Four base protocol implementations handle the distinct wire formats:

| Module | Struct | API Endpoint | SSE Event Flow |
|---|---|---|---|
| `openai_completions` | `OpenAICompletionsProtocol` | `POST /chat/completions` | `data: {choices[0].delta}` chunks, `[DONE]` sentinel |

**`finish_reason` tolerance:** Many OpenAI-compatible providers omit `finish_reason` when tool calls are present. The protocol module handles this in two stages: first, the incomplete-stream detector only flags a missing `finish_reason` as incomplete when the `[DONE]` sentinel is also absent; second, if `[DONE]` was received but `finish_reason` is missing and the output contains tool calls, `StopReason::ToolUse` is inferred automatically so the agent loop continues executing tools.

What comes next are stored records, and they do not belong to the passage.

Lemma pop_candidate_ok q p q' : queues_ok q → pop_candidate q = (Some p, q') → queues_ok q'.
Proof.
  intros [Hb Hq Hp]. unfold pop_candidate, pop_next. pose proof (pop_deepest_spec (cq_bins q)) as Hs.
  destruct (pop_deepest _) as [[p0 bins']|]; [|done]. intros [= -> <-]. destruct Hs as (n & queue & E & -> & _).
  destruct (Hq _ _ E) as ([Hni Hnd]%NoDup_cons & Hlen & Hmem). pose proof (Hmem p ltac:(left)) as Hn.
  split; cbn [cq_bins cq_pending cq_max_per_bin].
  - by rewrite length_insert.
  - intros m k [(<- & <- & _)|[_ Hk]]%list_lookup_insert_Some; [|by apply Hq].
    split; [done|]. split; [simpl in Hlen; lia|]. intros x Hx. apply Hmem. by right.
  - intros x. rewrite elem_of_difference, elem_of_singleton, Hp.
    destruct (decide (n = Z.to_nat (bin_for proximity max_po x))) as [Hx|Hx].
    + rewrite <- Hx, E, list_lookup_insert_eq by (by eapply lookup_lt_Some). setoid_rewrite (inj_iff Some).
      split; [intros [(k & <- & Hk) Hne]; apply elem_of_cons in Hk as [?|?]; [done|eauto]|].
      intros (k & <- & Hk). split; [exists (p :: queue); split; [done|by right]|]. by intros ->.
    + rewrite list_lookup_insert_ne by done. split; [by intros [? _]|]. intros H. split; [done|]. by intros ->.
Qed.

Lemma requeue_candidate_ok q p : 0 <= cq_max_per_bin q → queues_ok q →
  queues_ok (requeue_candidate proximity max_po p q) ∧ cq_max_per_bin (requeue_candidate proximity max_po p q) = cq_max_per_bin q.
Proof.
  intros Hc Hq. unfold requeue_candidate. destruct (decide (p ∈ cq_pending q)) as [Hp|Hp].
  - unfold push_candidate, queue_push. by rewrite decide_True.
  - by destruct (push_candidate_spec q p Hc Hq Hp) as (_ & _ & _ & ? & ? & _).
Qed.

(** Whatever the state of the node, the peers selected are distinct and none is
    queued. *)
Lemma selected_fresh max_neighbor max_balanced now pm r q :
  0 <= max_neighbor + max_balanced → 0 <= kd_depth r → limits_below_max (kd_limits r) →
  index_ok proximity max_po (pm_index pm) →
  let l := selected_candidates proximity max_po bin_max max_neighbor max_balanced now pm r q in
  NoDup l ∧ ∀ p, p ∈ l → p ∉ cq_pending q.
Proof.
  intros Hn Hd Hl Hix l. set (depth := effective_depth bin_max (kd_depth r) (bin_sizes (pm_index pm)) (kd_limits r)).
  destruct (selection_served now (capture_candidate_state depth r q) (kd_connected r) pm (λ bin, effective_count bin r)
    (max_bin max_po bin_max) Hix Hl ltac:(simpl; unfold depth, effective_depth; lia) _ Hn) as ([H1 H2 _ _ _] & _ & _).
  split; [exact H1|]. intros p Hp. destruct (H2 p Hp) as [_ [_ Ho]]. exact Ho.
Qed.

(** One use of the queues: an evaluation, a pop by the dialer, or a candidate
    given back. *)
Inductive QueueOp :=
| OpEvaluate (max_neighbor max_balanced now : Z) (pm : PeerManager (SwarmPeer:=SwarmPeer) (B:=B)) (r : KademliaRouting (B:=B))
| OpPop
| OpRequeue (p : Z).

Definition queue_step q (op : QueueOp) : CandidateQueues :=
  match op with
  | OpEvaluate n b now pm r => evaluate_connections proximity max_po bin_max n b now pm r q
  | OpPop => (pop_candidate q).2
  | OpRequeue p => requeue_candidate proximity max_po p q
  end.

Definition evaluation_ok (op : QueueOp) : Prop :=
  match op with
  | OpEvaluate n b now pm r =>
      0 <= n + b ∧ 0 <= kd_depth r ∧ limits_below_max (kd_limits r) ∧ index_ok proximity max_po (pm_index pm)
  | _ => True
  end.

Lemma queue_step_ok cap q op : 0 <= cap → evaluation_ok op → queues_ok q ∧ cq_max_per_bin q = cap →
  queues_ok (queue_step q op) ∧ cq_max_per_bin (queue_step q op) = cap.
Proof.
  intros Hc Hop [Hq <-]. destruct op as [n b now pm r| |p]; cbn [queue_step].
  - destruct Hop as (Hn & Hd & Hl & Hix). destruct (selected_fresh n b now pm r q Hn Hd Hl Hix) as [Hnd Hni].
    by destruct (push_all_spec _ q Hc Hq Hnd Hni) as (? & ? & _).
  - destruct (pop_candidate q) as [[p|] q'] eqn:E; cbn [snd].
    + split; [by eapply pop_candidate_ok|]. unfold pop_candidate, pop_next in E. destruct (pop_deepest _) as [[]|]; by simplify_eq.
    + unfold pop_candidate, pop_next in E. destruct (pop_deepest _) as [[]|]; by simplify_eq.
  - by apply requeue_candidate_ok.
Qed.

| `openai_responses` | `OpenAIResponsesProtocol` | `POST /responses` | Typed events: `response.output_item.added``response.output_text.delta` / `response.function_call_arguments.delta``response.output_item.done``response.completed` |
| `anthropic` | `AnthropicProtocol` | `POST /messages` | `message_start` → `content_block_start` → `content_block_delta` → `content_block_stop` → `message_delta` → `message_stop` |

**Adaptive thinking `display` field:** For models that require explicit opt-in (currently Opus 4.7), the `thinking` parameter includes an optional `display` field (`"summarized"` or `"omitted"`) controlling how thinking content appears in the response. This is set via `StreamOptions.thinking_display` (`ThinkingDisplay` enum, defaults to `Summarized`). For older models, the field is omitted from the wire format.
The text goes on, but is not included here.